Collected data entries:
◇ ◇ ◇ ◇ ◇ ◇ ◇
(** * express-zod-validations: the [validate] middleware

    A shallow embedding of [src/index.ts].  The middleware mutates the
    request object it is given and finishes by calling [next]; here a
    middleware is a function from the request before the call to the
    request after it, together with the argument [next] was called with
    and the sequence of keys whose schema was run.

    Modelling conventions.
    - A JavaScript object used as a dictionary ([req.validationErrors],
      [req.validationValues], the request's own part properties) is a
      [gmap string _]; an absent key reads as [undefined].
    - The schema map [props] is the sequence [Object.entries(props)]
      yields: an association list in property order whose keys are
      pairwise distinct ([wf_props]).
    - The three bookkeeping properties of the request are record fields
      of their own; a schema map naming one of them as a part is outside
      the model ([wf_props] excludes it).
    - A Zod schema is represented by what awaiting its [safeParseAsync]
      gives: a success result, a failure result, or a rejection.
    - A property of the request may be an accessor with a getter only
      (Express 5 defines [req.query] so): reading it gives a value,
      assigning to it throws a [TypeError], the module being strict
      code.  The request records which of its properties are such. *)

From stdpp Require Import gmap strings list fin_maps.

Set Default Proof Using "Type".

(** ** JavaScript values and Zod results *)

#[warnings="-register-all"]
Inductive JsValue : Type :=
| JsUndefined
| JsNull
| JsBool (b : bool)
| JsNumber (n : Z)
| JsString (s : string)
| JsArray (items : list JsValue)
| JsObject (fields : list (string * JsValue)).

Record ZodIssue : Type := mkIssue {
  issue_code : string;
  issue_path : list string;
  issue_message : string;
}.

Record ZodError : Type := mkZodError { issues : list ZodIssue }.

(** [Parameters<ZodType["parse"]>[1]]: an options object, or [undefined]. *)
Definition ValidationOptions : Type := option JsValue.

(** What [await schema.safeParseAsync(input, options)] evaluates to. *)
Inductive SafeParseResult : Type :=
| ParseSuccess (data : JsValue)
| ParseFailure (error : ZodError)
| ParseRejected (reason : JsValue).

Record ZodType : Type := mkZodType {
  safeParseAsync : JsValue → ValidationOptions → SafeParseResult;
}.

(** ** The interfaces of [index.ts] *)

Record ValidationConfigs : Type := mkConfigs {
  throwErrors : option bool;
  overwriteRequest : option bool;
}.

(** [Partial<Record<ValidationKey, ZodError>>] and
    [Partial<Record<ValidationKey, unknown>>]. *)
Abbreviation ValidationErrors := (gmap string ZodError).
Abbreviation ValidationValues := (gmap string JsValue).

(** The request: its own properties ([headers], [params], [query],
    [body], whatever else the application hung on it) with the value
    reading each one gives, the names of those that have a getter only,
    and the three optional fields of the interface. *)
Record ValidationRequest : Type := mkRequest {
  req_parts : gmap string JsValue;
  req_getters : gset string;
  validationConfigs : option ValidationConfigs;
  validationErrors : option ValidationErrors;
  validationValues : option ValidationValues;
}.

(** [Partial<Record<ValidationKey, ZodType>>], as [Object.entries] lists
    it; [None] is a property whose value is [undefined]. *)
Definition ValidationProps : Type := list (string * option ZodType).

Definition ValidationKeys : list string :=
  ["headers"; "params"; "query"; "body"].

Definition bookkeeping_fields : list string :=
  ["validationConfigs"; "validationErrors"; "validationValues"].

Definition wf_props (props : ValidationProps) : Prop :=
  NoDup props.*1 ∧ Forall (λ key, key ∉ bookkeeping_fields) props.*1.

#[global] Instance wf_props_dec props : Decision (wf_props props).
Proof. unfold wf_props. apply _. Defined.

(** The argument of [next(...)], by the call that passes it: the
    [result.error] of line 60, or whatever the [catch] of line 65 caught
    (which may itself be any value, an error object of Zod included). *)
Inductive NextArg : Type :=
| ArgZodError (error : ZodError)
| ArgThrown (reason : JsValue).

(** The result of running a middleware: the request as it left it, the
    call to [next] ([None] for [next()]), and the keys for which
    [safeParseAsync] was called, in call order. *)
Record Outcome : Type := mkOutcome {
  out_req : ValidationRequest;
  out_next : option NextArg;
  out_parsed : list string;
}.

(** ** Reading and writing the request *)

(** [req[key]] *)
Definition req_get (key : string) (req : ValidationRequest) : JsValue :=
  default JsUndefined (req_parts req !! key).

(** The [TypeError] of an assignment to a property that has a getter
    only. *)
Definition TypeError_getter_only (key : string) : JsValue :=
  JsObject
    [("name", JsString "TypeError");
     ("message",
      JsString ("Cannot set property " +:+ key +:+ " which has only a getter"))].

(** [req[key] = data]: the request with the property written, or the
    value thrown. *)
Definition req_set (key : string) (data : JsValue) (req : ValidationRequest)
  : ValidationRequest + JsValue :=
  if decide (key ∈ req_getters req) then inr (TypeError_getter_only key)
  else
    inl {| req_parts := <[key := data]> (req_parts req);
           req_getters := req_getters req;
           validationConfigs := validationConfigs req;
           validationErrors := validationErrors req;
           validationValues := validationValues req |}.

(** The two maps as the handlers read them ([req.validationErrors?.body]):
    a map that was never created has no entries. *)
Definition errors_of (req : ValidationRequest) : ValidationErrors :=
  default ∅ (validationErrors req).

Definition values_of (req : ValidationRequest) : ValidationValues :=
  default ∅ (validationValues req).

Definition with_errors (errs : ValidationErrors) (req : ValidationRequest)
  : ValidationRequest :=
  {| req_parts := req_parts req;
     req_getters := req_getters req;
     validationConfigs := validationConfigs req;
     validationErrors := Some errs;
     validationValues := validationValues req |}.

Definition with_values (vals : ValidationValues) (req : ValidationRequest)
  : ValidationRequest :=
  {| req_parts := req_parts req;
     req_getters := req_getters req;
     validationConfigs := validationConfigs req;
     validationErrors := validationErrors req;
     validationValues := Some vals |}.

Definition with_configs (configs : option ValidationConfigs)
    (req : ValidationRequest) : ValidationRequest :=
  {| req_parts := req_parts req;
     req_getters := req_getters req;
     validationConfigs := configs;
     validationErrors := validationErrors req;
     validationValues := validationValues req |}.

(** Lines 38-40: [req.validationConfigs ??= {}] and the two maps alike. *)
Definition ensure_state (req : ValidationRequest) : ValidationRequest :=
  {| req_parts := req_parts req;
     req_getters := req_getters req;
     validationConfigs :=
       Some (default (mkConfigs None None) (validationConfigs req));
     validationErrors := Some (errors_of req);
     validationValues := Some (values_of req) |}.

(** Lines 42-43: [const { throwErrors = false, overwriteRequest = false }
    = req.validationConfigs]. *)
Definition read_configs (req : ValidationRequest) : bool * bool :=
  match validationConfigs req with
  | Some configs =>
      (default false (throwErrors configs),
       default false (overwriteRequest configs))
  | None => (false, false)
  end.

(** ** The middlewares *)

(** Lines 27-32. *)
Definition expressZodValidations (configs : ValidationConfigs)
    (req : ValidationRequest) : Outcome :=
  {| out_req := with_configs (Some configs) req;
     out_next := None;
     out_parsed := [] |}.

(** How one turn of the loop ends: the loop goes on, or the function
    returns through [next(arg)]. *)
Inductive Flow : Type :=
| Continue (req : ValidationRequest)
| Return (req : ValidationRequest) (arg : NextArg).

Definition parsed_first (key : string) (o : Outcome) : Outcome :=
  {| out_req := out_req o;
     out_next := out_next o;
     out_parsed := key :: out_parsed o |}.

Section loop.
(** Constant during one invocation: the two switches read on lines
    42-43 and the caller's parse options. *)
Variables (throwErrors_ overwriteRequest_ : bool).
Variable options : ValidationOptions.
◇ ◇ ◇ ◇ ◇ ◇ ◇
## Problem description
Whenever the word "whatever" appears in a line above, copy that line.

## Task solution
    [body], whatever else the application hung on it) with the value
    [result.error] of line 60, or whatever the [catch] of line 65 caught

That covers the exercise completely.